Explicit Galois theory computation in cyclotomic field

Question

Let $p$ be an odd prime. Let $\zeta=e^{\frac{\pi i}{4 p}}$, thus $\zeta$ is a primitive $8p$-th root of unity. There is a unique $\mathbb Q$-automorphism $\tau$ of the number field ${\mathbb K}={\mathbb Q}(\zeta)$ such that $\tau(\zeta)=\zeta^{4p-1}$. Consider the number

$$ x=\prod_{k=1}^{p} \tan\big(\frac{\pi k}{4 p}\big)=i^p \prod_{k=1}^{p} \frac{\zeta^k+\zeta^{-k}}{\zeta^k-\zeta^{-k}} $$

Can anybody show that $x$ is fixed by $\tau$ (or find a counterexample) ? Perhaps this can be done by some simple algebra from the RHS above, but I could not find the way to do it.

Answer 1

First of all, $\zeta^{4p} = -1$, so $\tau(\zeta)=-\zeta^{-1}$, and $\tau$ is an involution.
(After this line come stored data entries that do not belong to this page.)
(* ===== verification/DeployTheorems.v ===== *)
(** What every run of a deployment command obeys ([src/lubko/deployctl.py]). *)

From S2P Require Import Prelude PyStr PyNum Json ProcFs LifecycleState SupervisorCodec Store Mission MissionTheorems Programs Deploy DeployMissions DeployRules.

#[local] Open Scope Z_scope.
#[local] Arguments py : simpl never.

(** The mission is over: it was read so, or there is none, or it was rolled back. *)
Definition mission_over : reading bool := fun B c b =>
  when (match mission_read B c b, mission_written B c b with
        | Some None, _ => true
        | Some (Some s), _ => terminal_status (rb_status s)
        | None, Some (s, w) => w && str_eqb (rb_status s) ROLLED_BACK_STATUS
        | None, None => false
        end).

Abbreviation W P m Q := (watched (memory := unit) allowed (fun _ => P) m (fun r _ => Q r)).

(** [m] stays under the deployment lock, keeps [F], and what it returns comes with [G]. *)
Definition ending {A} (F : facts) (G : A -> facts) : res A -> facts := fun r h =>
  inside F h /\ match r with Ok a => G a h | Raise _ => True end.
Abbreviation E F m G := (W (inside F) m (ending F G)).
Abbreviation K F m := (keeps (memory := unit) allowed (fun _ => inside F) m).

Lemma before {A} (F F1 : facts) (m : method A) Q : (forall h, F h -> F1 h) -> W (inside F1) m Q -> W (inside F) m Q.
Proof. intros HF Hm. eapply watched_mono; [exact Hm|intros _ h (?&?&?); split_and!; auto|done]. Qed.
Lemma after {A} (F F0 : facts) (m : method A) (M G : A -> facts) :
  E F m M -> (forall h, F h -> F0 h) -> (forall a h, F h -> M a h -> G a h) -> W (inside F) m (ending F0 G).
Proof.
  intros Hm HF HG. eapply watched_mono; [exact Hm|done|]. intros [a|x] _ h [(?&?&?) ?]; (split; [split_and!; auto|]); [by apply HG|done].
Qed.
Lemma after_kept {A} (F F0 : facts) (m : method A) (G : A -> facts) :
  K F m -> (forall h, F h -> F0 h) -> (forall a h, F h -> G a h) -> W (inside F) m (ending F0 G).
Proof. intros Hm HF HG. apply (after F F0 m (fun _ _ => True)); [|done|by auto]. eapply watched_mono; [exact Hm|done|by intros []]. Qed.

Lemma then_from {A B} (F F1 F0 : facts) (m : method A) (f : A -> method B) M G : (forall h, F1 h -> F0 h) ->
  W (inside F) m (ending F1 M) -> (forall a, W (inside (fun h => F1 h /\ M a h)) (f a) (ending F0 G)) -> W (inside F) (m ≫= f) (ending F0 G).
Proof.
  intros HF Hm Hf. eapply watched_bind; [exact Hm| |].
  - intros a. eapply watched_mono; [exact (Hf a)|intros _ h [(?&?&?) ?]; by repeat split|done].
  - intros x _ h [(?&?&?) _]. split; [split_and!; auto|done].
Qed.

Lemma watched_assume {A} (fact : Prop) (P : history -> Prop) (m : method A) (Q : res A -> facts) : (forall h, P h -> fact) -> (fact -> W P m Q) -> W P m Q.
Proof. intros HP Hm d h H. exact (Hm (HP h H) d h H). Qed.

(** The parts of a method in turn; [F0] is what is promised at the end. *)
Section turns.
Context (F F0 : facts) (HF : forall h, F h -> F0 h).

Lemma then_ends {A B} (m : method A) (f : A -> method B) M G :
  E F m M -> (forall a, W (inside (fun h => F h /\ M a h)) (f a) (ending F0 G)) -> W (inside F) (m ≫= f) (ending F0 G).
Proof. by apply then_from. Qed.
Lemma then_kept {A B} (m : method A) (f : A -> method B) G :
  K F m -> (forall a, W (inside F) (f a) (ending F0 G)) -> W (inside F) (m ≫= f) (ending F0 G).
Proof.
  intros Hm Hf. eapply watched_keeps; [exact Hm| |exact Hf]. intros x _ h (?&?&?). split; [split_and!; auto|done].
Qed.
Lemma then_ret {A} (a : A) (G : A -> facts) : (forall h, F h -> G a h) -> W (inside F) (mret a) (ending F0 G).
Proof. intros HG. apply watched_ret. intros _ h (?&?&?). split; [split_and!|]; by auto. Qed.
Lemma then_raise {A} x (G : A -> facts) : W (inside F) (raise x) (ending F0 G).
Proof. apply watched_raise. intros _ h (?&?&?). split; [split_and!|]; by auto. Qed.

Lemma then_ask_res {B C} (c : dcall (res B)) (f : B -> method C) (M : B -> facts) G : steady F -> quiet c = true ->
  (forall b h, F h -> M b (Exchange c (Ok b) :: h)) -> (forall b, W (inside (fun h => F h /\ M b h)) (f b) (ending F0 G)) ->
  W (inside F) (ask_res c ≫= f) (ending F0 G).
Proof.
  intros Hst Hq HM. apply then_ends. apply watched_ask_res. intros d h r H. destruct (quiet_harmless true F Hst c Hq d h r H) as (h' & Hs & Hi).
  exists h'. split; [done|]. split; [done|]. destruct r as [b|x]; [|done]. unfold step in Hs. destruct (all_rules h _ c); [|done].
  injection Hs as <-. apply HM, H.
Qed.
Lemma then_ask {B C} (c : dcall B) (f : B -> method C) (M : B -> facts) G : steady F -> quiet c = true ->
  (forall b h, F h -> M b (Exchange c b :: h)) -> (forall b, W (inside (fun h => F h /\ M b h)) (f b) (ending F0 G)) ->
  W (inside F) (ask c ≫= f) (ending F0 G).
Proof.
  intros Hst Hq HM. apply then_ends. apply watched_ask. intros d h b H. destruct (quiet_harmless true F Hst c Hq d h b H) as (h' & Hs & Hi).
  exists h'. split; [done|]. split; [done|]. unfold step in Hs. destruct (all_rules h _ c); [|done]. injection Hs as <-. apply HM, H.
Qed.
End turns.
(** * Project Prometheus: the discover page's stream client and the ranking engine

    A shallow embedding of the client logic of the discover page
    (handleDiscovery, handleStreamData, processStream, handleRetry) and of
    the dominance engine the specification describes, with the properties
    the specification states about them. *)

From Stdlib Require Import Ascii String QArith Floats DecimalString.
From stdpp Require Import gmap strings list fin_maps.

Local Open Scope string_scope.
Local Open Scope list_scope.
Local Open Scope nat_scope.

(* ===================================================================== *)
(** ** JavaScript values *)
(* ===================================================================== *)

(** A value as [JSON.parse] can produce it (plus [undefined], the result of
    reading a property that is not there). Numbers are IEEE doubles, objects
    are finite maps from property names to values. A string stands for the
    JavaScript string whose UTF-8 encoding it holds, byte by byte: the
    newline is the byte 10 and the prefix of a data line is six bytes. *)
#[warnings="-register-all"]
Inductive JsValue :=
  | JUndefined
  | JNull
  | JBool (b : bool)
  | JNum (x : float)
  | JStr (s : string)
  | JArr (l : list JsValue)
  | JObj (fields : gmap string JsValue).

(** [if (v)]: the values that count as true. *)
Definition truthy (v : JsValue) : bool :=
  match v with
  | JUndefined | JNull => false
  | JBool b => b
  | JNum x => negb (PrimFloat.eqb x 0 || PrimFloat.is_nan x)
  | JStr s => negb (String.eqb s "")
  | JArr _ | JObj _ => true
  end.

(** [v.k] for a value that is neither [null] nor [undefined]; the keys read
    by the page (agent, status, log, pareto_front, final_candidate) are own
    properties of objects only. *)
Definition getProp (v : JsValue) (k : string) : JsValue :=
  match v with
  | JObj fields => default JUndefined (fields !! k)
  | _ => JUndefined
  end.

(** [s === v] for a string [s]. *)
Definition strictEqStr (s : string) (v : JsValue) : bool :=
  match v with
  | JStr t => String.eqb s t
  | _ => false
  end.

(** [!s] is true for the empty string only. *)
Definition emptyStr (s : string) : bool := String.eqb s "".

(** Decimal rendering of a non-negative integer, as in a template literal. *)
Definition natToString (n : nat) : string := NilEmpty.string_of_uint (Nat.to_uint n).

(** [line.slice(n)] *)
Fixpoint slice (n : nat) (s : string) : string :=
  match n, s with
  | O, _ => s
  | S n', String _ s' => slice n' s'
  | S _, EmptyString => EmptyString
  end.

(** [line.startsWith(p)] *)
Definition startsWith (p line : string) : bool := String.prefix p line.

Definition newline : ascii := "010"%char.

(** [s.split('\n')]: the pieces between newlines, never an empty array. *)
Fixpoint split_newline (s : string) : list string :=
  match s with
  | EmptyString => [EmptyString]
  | String c s' =>
      if Ascii.eqb c newline then EmptyString :: split_newline s'
      else match split_newline s' with
           | [] => [String c EmptyString]
           | l :: ls => String c l :: ls
           end
  end.

(** [lines.pop()]: the last element (if any) and the array without it. *)
Definition pop (lines : list string) : option string * list string :=
  (last lines, removelast lines).

(* ===================================================================== *)
(** ** What the browser provides *)
(* ===================================================================== *)

(** The platform routines the page calls. [toLocaleTimeString n] is the n-th
    reading of the wall clock; the UTF-8 [TextDecoder] in streaming mode is
    a byte-by-byte transducer that keeps its state between calls. *)
Class Runtime := {
  Number_toString : float → string;
  toLocaleTimeString : nat → string;
  JSON_parse : string → option JsValue;
  DecoderState : Type;
  TextDecoder_new : DecoderState;
  TextDecoder_step : DecoderState → Byte.byte → DecoderState * string;
}.

(* ===================================================================== *)
(** ** Page state *)
(* ===================================================================== *)

Inductive Icon := IconBrain | IconBeaker | IconZap | IconClipboardList | IconShieldCheck.

Record AgentStatus := {
  icon : Icon;
  name : string;
  status : JsValue;
  color : string;
}.

Record LogEntry := {
  time : string;
  message : string;
}.

(** The [useState] cells of [DiscoverPage]. *)
Record PageState := {
  prompt : string;
  isRunning : bool;
  logs : list LogEntry;
  chartData : JsValue;
  finalCandidate : JsValue;
  objectives : list string;
  openaiApiKey : string;
  googleApiKey : string;
  mpApiKey : string;
  retryCount : nat;
  hasError : bool;
  agents : list AgentStatus;
}.

Definition initialAgents : list AgentStatus :=
  [ {| icon := IconBrain; name := "Epimetheus"; status := JStr "idle"; color := "blue" |};
    {| icon := IconBeaker; name := "Athena"; status := JStr "idle"; color := "purple" |};
    {| icon := IconZap; name := "Hermes"; status := JStr "idle"; color := "yellow" |};
    {| icon := IconClipboardList; name := "Hephaestus"; status := JStr "idle"; color := "green" |};
    {| icon := IconShieldCheck; name := "Cassandra"; status := JStr "idle"; color := "red" |} ].

(** The state of the first render. *)
Definition initialPage : PageState :=
  {| prompt := "Find stable ternary oxides with a high band gap and low formation energy per atom.";
     isRunning := false; logs := []; chartData := JArr []; finalCandidate := JNull;
     objectives := []; openaiApiKey := ""; googleApiKey := ""; mpApiKey := "";
     retryCount := 0; hasError := false; agents := initialAgents |}.

(** What the page does to the outside. *)
Inductive Effect :=
  | Alert (msg : string)
  | Fetch (goal openai google mp : string)
  | ConsoleError (label : string).

(** The page state together with the trace of outside effects and the number
    of clock readings taken so far. *)
Record World := {
  page : PageState;
  effects : list Effect;
  ticks : nat;
}.

Definition Action := World → World.

Definition updPage (f : PageState → PageState) : Action :=
  fun w => {| page := f (page w); effects := effects w; ticks := ticks w |}.

Definition emit (e : Effect) : Action :=
  fun w => {| page := page w; effects := effects w ++ [e]; ticks := ticks w |}.

Definition setIsRunning (v : bool) : Action := updPage (fun p =>
  {| prompt := prompt p; isRunning := v; logs := logs p; chartData := chartData p;
     finalCandidate := finalCandidate p; objectives := objectives p;
     openaiApiKey := openaiApiKey p; googleApiKey := googleApiKey p; mpApiKey := mpApiKey p;
     retryCount := retryCount p; hasError := hasError p; agents := agents p |}).

Definition setLogs (f : list LogEntry → list LogEntry) : Action := updPage (fun p =>
  {| prompt := prompt p; isRunning := isRunning p; logs := f (logs p); chartData := chartData p;
     finalCandidate := finalCandidate p; objectives := objectives p;
     openaiApiKey := openaiApiKey p; googleApiKey := googleApiKey p; mpApiKey := mpApiKey p;
     retryCount := retryCount p; hasError := hasError p; agents := agents p |}).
Also, $i = \zeta^{2p}$, so $$ \tau(i) = \tau(\zeta^{2p}) = \tau(\zeta)^{2p} = (-\zeta^{-1})^{2p} = \zeta^{-2p} = i^{-1} =-i. $$ Thus $$ \tau(i^{p}) = (-i)^{p} = \begin{cases} -i & \text{if $p \equiv 1 \pmod{4}$}\\ i & \text{if $p \equiv -1 \pmod{4}$} \end{cases} $$

Now the $k$-th factor in the product is fixed by $\tau$ for $k$ even, and changes sign when $k$ is odd. There are $(p+1)/2$ odd numbers in $1, \dots, p$, so $$ \text{the product}\quad \begin{cases} \text{changes sign}&\text{if $p \equiv 1 \pmod{4}$,}\\ \text{is fixed}& \text{if $p \equiv -1 \pmod{4}$.} \end{cases} $$ All in all, and barring mistakes, it seems that your $x$ is indeed fixed.

Answer 2

$$\tau x=\tau(i)^p\prod_{k=1}^p\frac{\zeta^{4kp-k}+\zeta^{-4kp+k}}{\zeta^{4kp-k}-\zeta^{-4kp+k}}=:I$$

But we have that

$$i=\zeta^{2p}\Longrightarrow \tau(i)^p=\tau\left(\zeta^{2p}\right)^p=\tau\left(\zeta\right)^{2p^2}=\zeta^{8p^3-2p^2}=e^{p^22\pi i}e^{-\frac{p\pi i}{2}}=\begin{cases}\;i&,\;\;\;p=1\pmod 4\\\!\!\!-i&,\;\;\;p=3\pmod 4\end{cases}$$

$$\zeta^{\pm(4kp-k)}=e^{\pm(k\pi i-\frac{k\pi i}{4p})}=(-1)^ke^{\mp\frac{k\pi i}{4p}}\Longrightarrow \zeta^{4kp-k}+\zeta^{-4kp+k}=$$

$$=(-1)^k\left(e^{-\frac{k\pi i}{4p}}+e^{\frac{k\pi i}{4p}}\right)=(-1)^k\left(\zeta^k+\zeta^{-k}\right)$$

Likewise, check what you get when you apply $\,\tau\,$ to the denominators...and you're done.